• _Materials provided_
======
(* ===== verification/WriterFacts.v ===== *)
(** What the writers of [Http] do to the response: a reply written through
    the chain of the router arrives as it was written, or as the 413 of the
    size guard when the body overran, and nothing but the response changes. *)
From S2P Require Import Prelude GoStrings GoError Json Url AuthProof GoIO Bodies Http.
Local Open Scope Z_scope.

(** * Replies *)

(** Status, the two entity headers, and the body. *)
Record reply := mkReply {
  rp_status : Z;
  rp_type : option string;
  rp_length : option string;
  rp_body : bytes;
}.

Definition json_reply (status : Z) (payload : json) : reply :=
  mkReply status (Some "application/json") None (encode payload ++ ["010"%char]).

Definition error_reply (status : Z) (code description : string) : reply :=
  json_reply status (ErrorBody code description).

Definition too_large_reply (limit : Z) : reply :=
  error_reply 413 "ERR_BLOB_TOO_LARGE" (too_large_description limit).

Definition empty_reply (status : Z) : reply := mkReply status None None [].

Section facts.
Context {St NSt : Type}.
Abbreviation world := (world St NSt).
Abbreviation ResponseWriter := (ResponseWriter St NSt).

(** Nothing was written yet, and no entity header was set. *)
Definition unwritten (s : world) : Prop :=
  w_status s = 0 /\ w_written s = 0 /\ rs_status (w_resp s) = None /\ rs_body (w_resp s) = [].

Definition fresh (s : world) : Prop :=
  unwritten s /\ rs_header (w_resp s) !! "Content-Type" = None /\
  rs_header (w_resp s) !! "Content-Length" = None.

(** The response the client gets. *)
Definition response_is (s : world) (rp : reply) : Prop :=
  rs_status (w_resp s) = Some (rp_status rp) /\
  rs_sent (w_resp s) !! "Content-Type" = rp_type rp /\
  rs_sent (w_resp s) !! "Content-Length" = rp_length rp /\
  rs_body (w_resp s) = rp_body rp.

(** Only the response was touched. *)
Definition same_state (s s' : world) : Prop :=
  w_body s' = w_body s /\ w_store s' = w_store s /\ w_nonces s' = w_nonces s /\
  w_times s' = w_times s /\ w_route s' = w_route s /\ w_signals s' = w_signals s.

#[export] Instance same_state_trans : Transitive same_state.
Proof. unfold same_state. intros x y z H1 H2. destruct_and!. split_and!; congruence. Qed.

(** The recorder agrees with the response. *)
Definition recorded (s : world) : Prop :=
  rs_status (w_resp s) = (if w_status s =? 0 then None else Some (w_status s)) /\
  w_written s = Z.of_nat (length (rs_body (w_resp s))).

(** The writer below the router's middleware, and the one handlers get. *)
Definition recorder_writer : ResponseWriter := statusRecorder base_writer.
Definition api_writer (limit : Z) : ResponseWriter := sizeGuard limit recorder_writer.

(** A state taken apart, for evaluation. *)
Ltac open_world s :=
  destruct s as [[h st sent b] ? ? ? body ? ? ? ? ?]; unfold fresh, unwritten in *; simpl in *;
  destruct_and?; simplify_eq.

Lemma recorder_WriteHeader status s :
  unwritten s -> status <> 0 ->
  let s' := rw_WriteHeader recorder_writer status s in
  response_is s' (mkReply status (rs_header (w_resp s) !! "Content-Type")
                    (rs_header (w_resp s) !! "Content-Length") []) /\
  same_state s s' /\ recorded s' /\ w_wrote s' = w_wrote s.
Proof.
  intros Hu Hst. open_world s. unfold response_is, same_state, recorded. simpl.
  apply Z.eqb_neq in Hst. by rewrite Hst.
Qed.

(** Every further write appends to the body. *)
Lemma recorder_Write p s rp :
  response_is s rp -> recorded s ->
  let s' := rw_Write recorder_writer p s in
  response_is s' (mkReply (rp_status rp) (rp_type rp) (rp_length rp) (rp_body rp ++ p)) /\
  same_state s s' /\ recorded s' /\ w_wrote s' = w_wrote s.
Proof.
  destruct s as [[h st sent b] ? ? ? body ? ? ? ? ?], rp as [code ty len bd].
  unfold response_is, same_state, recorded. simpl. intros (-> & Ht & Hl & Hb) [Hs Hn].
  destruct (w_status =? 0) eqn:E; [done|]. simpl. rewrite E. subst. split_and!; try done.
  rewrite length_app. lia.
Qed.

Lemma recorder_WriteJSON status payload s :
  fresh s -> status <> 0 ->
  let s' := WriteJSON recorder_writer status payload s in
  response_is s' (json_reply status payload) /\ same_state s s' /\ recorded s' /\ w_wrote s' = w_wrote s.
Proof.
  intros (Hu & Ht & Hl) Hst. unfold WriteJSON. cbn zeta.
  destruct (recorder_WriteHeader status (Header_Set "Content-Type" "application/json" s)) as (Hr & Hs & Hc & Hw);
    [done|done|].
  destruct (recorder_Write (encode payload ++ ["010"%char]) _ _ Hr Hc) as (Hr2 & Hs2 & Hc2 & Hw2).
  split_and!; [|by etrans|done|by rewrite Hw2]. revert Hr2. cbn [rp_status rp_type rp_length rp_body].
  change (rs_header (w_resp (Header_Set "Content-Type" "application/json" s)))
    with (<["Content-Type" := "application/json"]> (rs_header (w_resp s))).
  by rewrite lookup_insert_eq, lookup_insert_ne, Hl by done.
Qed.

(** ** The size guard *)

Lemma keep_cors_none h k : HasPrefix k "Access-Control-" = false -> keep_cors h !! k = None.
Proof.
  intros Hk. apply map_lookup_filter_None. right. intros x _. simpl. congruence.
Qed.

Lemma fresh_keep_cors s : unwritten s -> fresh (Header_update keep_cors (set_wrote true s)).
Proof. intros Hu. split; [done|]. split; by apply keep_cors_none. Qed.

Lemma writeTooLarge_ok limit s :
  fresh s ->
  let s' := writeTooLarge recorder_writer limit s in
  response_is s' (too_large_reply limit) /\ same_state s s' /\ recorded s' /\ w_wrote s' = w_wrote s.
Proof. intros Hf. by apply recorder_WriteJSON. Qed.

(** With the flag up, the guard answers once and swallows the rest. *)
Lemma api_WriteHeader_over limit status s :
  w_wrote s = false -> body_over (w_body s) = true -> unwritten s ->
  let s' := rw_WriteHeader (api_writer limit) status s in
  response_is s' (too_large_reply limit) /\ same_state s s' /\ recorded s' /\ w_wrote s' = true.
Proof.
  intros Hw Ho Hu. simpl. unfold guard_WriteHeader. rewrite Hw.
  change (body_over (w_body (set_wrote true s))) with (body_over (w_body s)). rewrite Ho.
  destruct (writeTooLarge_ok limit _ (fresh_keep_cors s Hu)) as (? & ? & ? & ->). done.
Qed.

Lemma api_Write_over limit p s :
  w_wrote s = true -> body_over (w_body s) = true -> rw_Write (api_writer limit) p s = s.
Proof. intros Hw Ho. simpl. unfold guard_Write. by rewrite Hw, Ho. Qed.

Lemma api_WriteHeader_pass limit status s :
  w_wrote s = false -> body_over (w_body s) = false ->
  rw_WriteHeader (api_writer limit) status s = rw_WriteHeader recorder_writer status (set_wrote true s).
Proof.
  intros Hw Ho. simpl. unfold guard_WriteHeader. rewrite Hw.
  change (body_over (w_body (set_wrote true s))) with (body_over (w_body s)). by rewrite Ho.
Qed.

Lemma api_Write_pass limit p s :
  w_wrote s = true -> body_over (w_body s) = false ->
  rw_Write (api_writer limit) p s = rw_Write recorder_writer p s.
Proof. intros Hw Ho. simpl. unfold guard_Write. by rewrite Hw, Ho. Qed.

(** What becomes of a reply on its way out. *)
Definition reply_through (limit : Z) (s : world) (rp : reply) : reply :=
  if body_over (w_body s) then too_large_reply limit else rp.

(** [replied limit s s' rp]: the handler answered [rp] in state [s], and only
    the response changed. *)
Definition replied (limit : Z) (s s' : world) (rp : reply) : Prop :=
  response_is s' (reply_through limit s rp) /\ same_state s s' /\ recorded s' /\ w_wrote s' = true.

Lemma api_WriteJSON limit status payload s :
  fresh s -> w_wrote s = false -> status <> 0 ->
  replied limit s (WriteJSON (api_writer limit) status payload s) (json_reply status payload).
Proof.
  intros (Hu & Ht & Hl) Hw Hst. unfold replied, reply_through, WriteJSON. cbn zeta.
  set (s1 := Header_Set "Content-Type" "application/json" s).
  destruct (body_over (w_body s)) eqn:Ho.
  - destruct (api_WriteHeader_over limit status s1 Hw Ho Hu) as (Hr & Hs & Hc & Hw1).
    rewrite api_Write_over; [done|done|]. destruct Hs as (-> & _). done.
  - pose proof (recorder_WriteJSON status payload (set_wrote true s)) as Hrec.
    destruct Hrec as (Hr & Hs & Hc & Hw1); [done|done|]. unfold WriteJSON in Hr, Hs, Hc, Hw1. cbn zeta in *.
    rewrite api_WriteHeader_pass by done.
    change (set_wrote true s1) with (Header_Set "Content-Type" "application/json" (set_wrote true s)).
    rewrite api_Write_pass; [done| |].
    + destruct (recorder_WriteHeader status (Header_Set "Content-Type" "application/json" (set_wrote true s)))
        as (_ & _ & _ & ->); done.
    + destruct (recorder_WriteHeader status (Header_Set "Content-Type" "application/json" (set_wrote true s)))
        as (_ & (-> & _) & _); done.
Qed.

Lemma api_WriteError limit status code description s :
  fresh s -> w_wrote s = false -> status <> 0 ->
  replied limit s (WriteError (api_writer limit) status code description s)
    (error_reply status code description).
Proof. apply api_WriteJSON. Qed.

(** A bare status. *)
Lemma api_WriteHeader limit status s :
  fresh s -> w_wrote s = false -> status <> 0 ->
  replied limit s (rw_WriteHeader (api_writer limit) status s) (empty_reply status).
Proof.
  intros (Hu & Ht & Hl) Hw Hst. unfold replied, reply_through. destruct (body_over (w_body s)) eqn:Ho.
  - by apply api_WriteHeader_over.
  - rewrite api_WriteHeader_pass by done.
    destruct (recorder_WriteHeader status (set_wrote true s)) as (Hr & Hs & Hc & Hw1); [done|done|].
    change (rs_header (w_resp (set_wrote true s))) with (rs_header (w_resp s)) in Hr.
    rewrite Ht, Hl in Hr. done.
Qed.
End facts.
======
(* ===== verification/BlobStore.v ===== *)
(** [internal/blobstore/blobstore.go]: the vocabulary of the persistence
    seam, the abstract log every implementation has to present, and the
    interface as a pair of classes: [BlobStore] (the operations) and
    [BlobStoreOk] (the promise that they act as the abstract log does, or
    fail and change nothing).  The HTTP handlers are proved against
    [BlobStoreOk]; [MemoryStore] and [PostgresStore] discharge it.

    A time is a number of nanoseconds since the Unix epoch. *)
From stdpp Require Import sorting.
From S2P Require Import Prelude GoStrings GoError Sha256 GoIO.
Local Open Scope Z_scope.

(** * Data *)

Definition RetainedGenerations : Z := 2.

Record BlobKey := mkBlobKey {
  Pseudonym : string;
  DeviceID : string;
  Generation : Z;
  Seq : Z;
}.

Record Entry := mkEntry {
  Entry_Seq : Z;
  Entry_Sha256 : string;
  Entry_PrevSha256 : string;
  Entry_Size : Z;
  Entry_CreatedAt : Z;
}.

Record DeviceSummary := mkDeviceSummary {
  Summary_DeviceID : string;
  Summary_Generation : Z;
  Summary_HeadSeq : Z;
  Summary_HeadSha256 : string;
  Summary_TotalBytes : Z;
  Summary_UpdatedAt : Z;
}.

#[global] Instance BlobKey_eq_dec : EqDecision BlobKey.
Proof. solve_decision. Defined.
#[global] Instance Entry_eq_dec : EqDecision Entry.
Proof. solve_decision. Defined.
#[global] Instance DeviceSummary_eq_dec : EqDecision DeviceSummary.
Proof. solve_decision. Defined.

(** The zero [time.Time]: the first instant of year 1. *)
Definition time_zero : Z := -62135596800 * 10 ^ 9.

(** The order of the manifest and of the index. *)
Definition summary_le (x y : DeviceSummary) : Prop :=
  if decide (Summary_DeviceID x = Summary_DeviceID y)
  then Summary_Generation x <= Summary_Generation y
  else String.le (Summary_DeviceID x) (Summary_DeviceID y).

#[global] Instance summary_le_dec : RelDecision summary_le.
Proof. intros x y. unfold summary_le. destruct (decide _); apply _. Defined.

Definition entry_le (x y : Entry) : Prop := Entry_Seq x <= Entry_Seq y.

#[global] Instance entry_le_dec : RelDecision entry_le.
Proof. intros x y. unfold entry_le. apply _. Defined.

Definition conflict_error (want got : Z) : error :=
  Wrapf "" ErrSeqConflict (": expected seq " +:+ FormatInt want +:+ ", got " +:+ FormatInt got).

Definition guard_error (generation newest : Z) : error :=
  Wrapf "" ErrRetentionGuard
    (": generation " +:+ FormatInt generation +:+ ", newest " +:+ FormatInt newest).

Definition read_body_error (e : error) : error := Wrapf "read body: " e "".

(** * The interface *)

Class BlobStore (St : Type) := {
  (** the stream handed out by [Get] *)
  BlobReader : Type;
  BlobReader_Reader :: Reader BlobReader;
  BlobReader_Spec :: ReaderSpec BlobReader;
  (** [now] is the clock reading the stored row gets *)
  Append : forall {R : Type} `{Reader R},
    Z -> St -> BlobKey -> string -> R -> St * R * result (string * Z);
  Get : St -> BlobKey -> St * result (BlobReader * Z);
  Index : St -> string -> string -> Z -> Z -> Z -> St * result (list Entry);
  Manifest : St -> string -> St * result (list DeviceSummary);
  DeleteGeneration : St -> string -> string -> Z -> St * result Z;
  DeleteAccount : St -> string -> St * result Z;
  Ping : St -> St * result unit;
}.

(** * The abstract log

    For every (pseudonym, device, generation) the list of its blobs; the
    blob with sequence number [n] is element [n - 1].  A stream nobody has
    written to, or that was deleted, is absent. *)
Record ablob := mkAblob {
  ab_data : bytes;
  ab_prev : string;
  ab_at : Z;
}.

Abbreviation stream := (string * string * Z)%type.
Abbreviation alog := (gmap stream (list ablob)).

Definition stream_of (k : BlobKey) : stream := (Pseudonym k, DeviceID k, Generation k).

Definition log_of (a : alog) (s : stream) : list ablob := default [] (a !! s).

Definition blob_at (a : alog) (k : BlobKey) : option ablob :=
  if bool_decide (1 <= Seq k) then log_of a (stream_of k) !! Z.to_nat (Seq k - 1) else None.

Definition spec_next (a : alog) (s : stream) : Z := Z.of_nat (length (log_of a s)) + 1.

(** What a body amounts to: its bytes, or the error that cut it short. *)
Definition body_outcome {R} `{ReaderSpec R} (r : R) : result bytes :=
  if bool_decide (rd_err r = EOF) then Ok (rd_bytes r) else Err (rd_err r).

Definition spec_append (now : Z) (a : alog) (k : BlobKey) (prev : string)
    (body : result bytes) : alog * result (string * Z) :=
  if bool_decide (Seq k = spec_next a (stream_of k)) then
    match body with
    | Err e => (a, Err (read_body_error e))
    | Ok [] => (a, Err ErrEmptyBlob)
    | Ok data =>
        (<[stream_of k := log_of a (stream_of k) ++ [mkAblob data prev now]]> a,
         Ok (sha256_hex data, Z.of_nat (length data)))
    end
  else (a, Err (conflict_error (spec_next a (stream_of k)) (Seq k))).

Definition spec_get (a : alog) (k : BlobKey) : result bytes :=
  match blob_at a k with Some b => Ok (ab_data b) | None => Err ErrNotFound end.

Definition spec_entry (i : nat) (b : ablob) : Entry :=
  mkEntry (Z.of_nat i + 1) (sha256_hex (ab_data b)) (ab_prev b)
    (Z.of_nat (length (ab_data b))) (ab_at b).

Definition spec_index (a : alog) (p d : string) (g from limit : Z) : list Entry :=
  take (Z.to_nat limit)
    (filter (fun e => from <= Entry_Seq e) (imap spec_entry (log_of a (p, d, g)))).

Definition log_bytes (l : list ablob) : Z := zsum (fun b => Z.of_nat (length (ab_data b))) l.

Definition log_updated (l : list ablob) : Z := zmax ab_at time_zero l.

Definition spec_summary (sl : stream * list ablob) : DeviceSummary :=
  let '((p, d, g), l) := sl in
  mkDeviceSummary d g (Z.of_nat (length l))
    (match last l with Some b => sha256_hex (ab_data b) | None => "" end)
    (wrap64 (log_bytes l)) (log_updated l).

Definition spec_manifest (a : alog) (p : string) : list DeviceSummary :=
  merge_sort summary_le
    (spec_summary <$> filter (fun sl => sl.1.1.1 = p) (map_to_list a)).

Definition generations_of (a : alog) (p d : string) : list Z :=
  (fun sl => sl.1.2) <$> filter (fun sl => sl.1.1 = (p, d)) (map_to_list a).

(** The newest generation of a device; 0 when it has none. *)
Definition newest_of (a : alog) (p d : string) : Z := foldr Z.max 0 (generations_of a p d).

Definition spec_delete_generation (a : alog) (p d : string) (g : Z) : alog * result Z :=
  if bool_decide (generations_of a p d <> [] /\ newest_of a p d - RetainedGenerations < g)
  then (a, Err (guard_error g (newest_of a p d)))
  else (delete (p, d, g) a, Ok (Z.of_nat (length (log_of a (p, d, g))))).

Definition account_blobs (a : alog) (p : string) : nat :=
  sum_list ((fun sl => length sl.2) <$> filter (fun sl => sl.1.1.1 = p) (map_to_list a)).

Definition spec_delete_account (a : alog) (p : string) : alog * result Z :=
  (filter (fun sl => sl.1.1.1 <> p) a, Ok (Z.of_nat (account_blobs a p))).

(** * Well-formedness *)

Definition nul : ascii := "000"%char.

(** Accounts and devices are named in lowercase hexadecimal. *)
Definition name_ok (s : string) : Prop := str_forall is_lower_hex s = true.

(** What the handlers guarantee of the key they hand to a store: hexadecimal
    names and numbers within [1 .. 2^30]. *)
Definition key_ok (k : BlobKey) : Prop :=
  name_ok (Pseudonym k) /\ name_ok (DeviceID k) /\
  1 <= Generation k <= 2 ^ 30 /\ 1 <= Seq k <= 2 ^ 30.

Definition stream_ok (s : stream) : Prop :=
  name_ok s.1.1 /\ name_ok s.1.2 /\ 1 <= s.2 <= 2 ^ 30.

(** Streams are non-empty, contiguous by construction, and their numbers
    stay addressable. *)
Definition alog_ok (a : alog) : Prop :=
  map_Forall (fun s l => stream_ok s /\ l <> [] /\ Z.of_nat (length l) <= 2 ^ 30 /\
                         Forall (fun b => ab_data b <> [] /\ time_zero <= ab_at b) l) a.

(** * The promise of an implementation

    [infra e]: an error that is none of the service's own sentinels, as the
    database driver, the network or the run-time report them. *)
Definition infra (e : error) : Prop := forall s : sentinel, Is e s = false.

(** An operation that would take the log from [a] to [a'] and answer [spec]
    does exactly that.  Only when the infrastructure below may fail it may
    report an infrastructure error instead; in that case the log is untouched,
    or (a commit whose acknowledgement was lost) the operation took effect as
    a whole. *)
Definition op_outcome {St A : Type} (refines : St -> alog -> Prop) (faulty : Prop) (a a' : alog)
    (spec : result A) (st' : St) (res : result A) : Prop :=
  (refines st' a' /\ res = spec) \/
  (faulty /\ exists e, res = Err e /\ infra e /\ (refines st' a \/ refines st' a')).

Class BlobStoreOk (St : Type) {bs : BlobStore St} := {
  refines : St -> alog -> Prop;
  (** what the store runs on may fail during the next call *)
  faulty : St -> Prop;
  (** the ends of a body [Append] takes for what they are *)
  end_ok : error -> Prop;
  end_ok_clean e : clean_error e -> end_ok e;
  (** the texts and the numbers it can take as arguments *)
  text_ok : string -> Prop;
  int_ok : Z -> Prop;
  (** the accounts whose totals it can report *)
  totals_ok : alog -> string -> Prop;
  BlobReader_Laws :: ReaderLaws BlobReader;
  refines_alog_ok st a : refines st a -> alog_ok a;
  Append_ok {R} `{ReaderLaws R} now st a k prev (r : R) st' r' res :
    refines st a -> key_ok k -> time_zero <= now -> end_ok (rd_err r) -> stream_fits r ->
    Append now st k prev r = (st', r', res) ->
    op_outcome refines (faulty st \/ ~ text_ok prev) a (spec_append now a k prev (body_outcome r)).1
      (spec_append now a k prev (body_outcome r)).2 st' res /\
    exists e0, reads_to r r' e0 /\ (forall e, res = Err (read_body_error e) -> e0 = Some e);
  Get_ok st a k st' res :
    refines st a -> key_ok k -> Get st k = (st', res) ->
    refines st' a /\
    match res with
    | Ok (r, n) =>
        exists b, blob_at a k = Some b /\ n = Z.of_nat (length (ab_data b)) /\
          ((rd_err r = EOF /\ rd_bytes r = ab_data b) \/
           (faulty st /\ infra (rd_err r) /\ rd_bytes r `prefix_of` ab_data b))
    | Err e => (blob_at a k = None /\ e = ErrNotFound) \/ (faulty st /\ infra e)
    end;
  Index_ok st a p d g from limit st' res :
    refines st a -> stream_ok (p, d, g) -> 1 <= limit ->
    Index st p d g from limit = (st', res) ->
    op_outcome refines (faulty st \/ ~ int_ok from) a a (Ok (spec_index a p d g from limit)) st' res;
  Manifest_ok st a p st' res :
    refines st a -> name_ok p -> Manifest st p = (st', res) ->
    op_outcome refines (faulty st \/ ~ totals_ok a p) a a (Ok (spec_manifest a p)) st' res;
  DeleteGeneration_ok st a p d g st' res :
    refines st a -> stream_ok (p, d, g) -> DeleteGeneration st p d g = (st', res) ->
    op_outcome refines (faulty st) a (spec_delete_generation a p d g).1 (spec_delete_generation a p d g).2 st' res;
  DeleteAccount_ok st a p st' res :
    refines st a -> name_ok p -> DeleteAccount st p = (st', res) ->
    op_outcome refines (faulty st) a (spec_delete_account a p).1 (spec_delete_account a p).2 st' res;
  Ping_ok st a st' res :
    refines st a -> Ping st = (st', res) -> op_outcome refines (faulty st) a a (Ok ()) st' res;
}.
======
• _Directions for this task_
Where the word "Require" shows up in a line of the entries above, copy that line.

• _Answer box_
From S2P Require Import Prelude GoStrings GoError Json Url AuthProof GoIO Bodies Http.
From stdpp Require Import sorting.
From S2P Require Import Prelude GoStrings GoError Sha256 GoIO.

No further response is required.